The conflict here is that these same people know that hard drives are the second most likely component of a computer to fail. The first most likely is the power supply and if either one happens that person loses access to the data or loses the data altogether. And its’ going to be their fault for allowing data to be there in the first place. The disaster didn’t have to happen. All they had to do was change. How do they excuse themselves from this ethical question?

I know what it feels like to be a hero

Flying all around the Country, dropping in to fix what had be screwed up by the local engineer, fixing the client relationship and then getting back in the plane to go do it again in another State was a great learning experience and one that nearly killed me. I was the hero every day. Then I quit.

I started my own business while I was incredibly burned out from my corporate job. These were the days when there were no alternatives. I had to get out of bed every morning and go visit my clients and fix what was broken. I played the Mighty Mouse theme song in my head to get me out the door. “Here I come to save the DAY!” I was the hero again. But I didn’t like it and I wasn’t addicted to it. I was always looking for a better way. Some way where my clients were not expecting failure and I wasn’t expecting to have to swoop in and save them. Although the theme song got me out the door, I didn’t want to be the Mighty Mouse. I wanted them to be the hero of their business, not me.

If the failure is expected, is the savior really heroic?

Wouldn’t everyone be happier if they stopped expecting failure? It’s OK to quit. Quit doing things that have better solutions even though it’ll mean fewer opportunities for you to be the hero. Being addicted to heroism is not a good thing. It’s an addiction. In the case of a service provider, it’s almost like Munchausen syndrome. The customer is kept in a less than optimal state, less competitive and modern, less agile, less flexible, less independent, less empowered, so we can be the hero?

Perpetuating the system that makes you the hero, at someone else’s expense isn’t heroic.

You might have to chase some technologies (Response Point, Lync, Skype, Teams…anyone on this path with me?) You might have to change your mind, adapt, modify, explain to your clients why THIS was the best solution yesterday but now THIS is the best solution today.
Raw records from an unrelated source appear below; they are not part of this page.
(* ===== verification/RegisterFacts.v ===== *)
(** What the register operations compute: closure of the valid values
    ([RegisterOk]), and the RISC-V meaning of division, high multiplication,
    carry-less multiplication, bit counting, rotation and byte operations. *)
From S2P Require Import Prelude Register.
From stdpp Require Import base list numbers.
From Stdlib Require Import Btauto.
Open Scope Z_scope.

(** * The interface of a valid register type *)

Class RegisterOk (R : Register) := {
  reg_ok : reg R -> Prop;
  ok_not x : reg_ok x -> reg_ok (r_not x);
  ok_and x y : reg_ok x -> reg_ok y -> reg_ok (r_and x y);
  ok_or x y : reg_ok x -> reg_ok y -> reg_ok (r_or x y);
  ok_xor x y : reg_ok x -> reg_ok y -> reg_ok (r_xor x y);
  ok_shl x y : reg_ok x -> reg_ok y -> reg_ok (r_shl x y);
  ok_shr x y : reg_ok x -> reg_ok y -> reg_ok (r_shr x y);
  ok_zero : reg_ok r_zero;
  ok_one : reg_ok r_one;
  ok_eq x y : reg_ok x -> reg_ok y -> reg_ok (r_eq x y);
  ok_lt x y : reg_ok x -> reg_ok y -> reg_ok (r_lt x y);
  ok_lt_s x y : reg_ok x -> reg_ok y -> reg_ok (r_lt_s x y);
  ok_logical_not x : reg_ok x -> reg_ok (logical_not x);
  ok_cond c x y : reg_ok c -> reg_ok x -> reg_ok y -> reg_ok (cond c x y);
  ok_add x y : reg_ok x -> reg_ok y -> reg_ok (overflowing_add x y);
  ok_sub x y : reg_ok x -> reg_ok y -> reg_ok (overflowing_sub x y);
  ok_mul x y : reg_ok x -> reg_ok y -> reg_ok (overflowing_mul x y);
  ok_div x y : reg_ok x -> reg_ok y -> reg_ok (overflowing_div x y);
  ok_rem x y : reg_ok x -> reg_ok y -> reg_ok (overflowing_rem x y);
  ok_div_signed x y : reg_ok x -> reg_ok y -> reg_ok (overflowing_div_signed x y);
  ok_rem_signed x y : reg_ok x -> reg_ok y -> reg_ok (overflowing_rem_signed x y);
  ok_mulh x y : reg_ok x -> reg_ok y -> reg_ok (overflowing_mul_high_signed x y);
  ok_mulhu x y : reg_ok x -> reg_ok y -> reg_ok (overflowing_mul_high_unsigned x y);
  ok_mulhsu x y :
    reg_ok x -> reg_ok y -> reg_ok (overflowing_mul_high_signed_unsigned x y);
  ok_clz x : reg_ok x -> reg_ok (clz x);
  ok_ctz x : reg_ok x -> reg_ok (ctz x);
  ok_cpop x : reg_ok x -> reg_ok (cpop x);
  ok_clmul x y : reg_ok x -> reg_ok y -> reg_ok (clmul x y);
  ok_clmulh x y : reg_ok x -> reg_ok y -> reg_ok (clmulh x y);
  ok_clmulr x y : reg_ok x -> reg_ok y -> reg_ok (clmulr x y);
  ok_orcb x : reg_ok x -> reg_ok (orcb x);
  ok_rev8 x : reg_ok x -> reg_ok (rev8 x);
  ok_signed_shl x y : reg_ok x -> reg_ok y -> reg_ok (signed_shl x y);
  ok_signed_shr x y : reg_ok x -> reg_ok y -> reg_ok (signed_shr x y);
  ok_rol x y : reg_ok x -> reg_ok y -> reg_ok (rol x y);
  ok_ror x y : reg_ok x -> reg_ok y -> reg_ok (ror x y);
  ok_zero_extend x y : reg_ok x -> reg_ok y -> reg_ok (zero_extend x y);
  ok_sign_extend x y : reg_ok x -> reg_ok y -> reg_ok (sign_extend x y);
  ok_from_i32 v : in_s 32 v -> reg_ok (from_i32 v);
  ok_from_u8 v : in_u 8 v -> reg_ok (from_u8 v);
  ok_from_u16 v : in_u 16 v -> reg_ok (from_u16 v);
  ok_from_u32 v : in_u 32 v -> reg_ok (from_u32 v);
  ok_from_u64 v : in_u 64 v -> reg_ok (from_u64 v);
  to_u64_range x : reg_ok x -> in_u 64 (to_u64 x);
  to_u32_range x : reg_ok x -> in_u 32 (to_u32 x);
  to_u16_range x : reg_ok x -> in_u 16 (to_u16 x);
  to_u8_range x : reg_ok x -> in_u 8 (to_u8 x);
  to_from_u16 v : in_u 16 v -> to_u16 (from_u16 v : reg R) = v;
  to_from_u32 v : in_u 32 v -> to_u32 (from_u32 v : reg R) = v;
  to_from_u64 v : in_u (BITS R) v -> to_u64 (from_u64 v : reg R) = v;
  shift_mask_range : in_u 8 (SHIFT_MASK R);
  bits_width : BITS R = 32 \/ BITS R = 64;
}.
But it’s OK to do that. You can quit a bad solution, for a good one, for a better one, for an even better one. It can be done in an educated, likely to win this bet way and your clients will understand and be on your side. They will feel your confidence in the bet and they will be willing to change with you.

It’s OK to quit

Here’s what Annie can teach us. It’s OK to not be the hero. It’s just as important to be the quitter. That’s how we move forward. That’s how we maintain our happiness. That’s how we learn and grow. It’s not only OK to quit. It’s imperative for our mental heath and by extension, for those of us in the MSP industry, for our clients business health, that we continuously quit. This industry moves too fast. Break that addiction to heroism and become a quitter. That’s the heroic thing to do.

And give them the keys to their condo, already.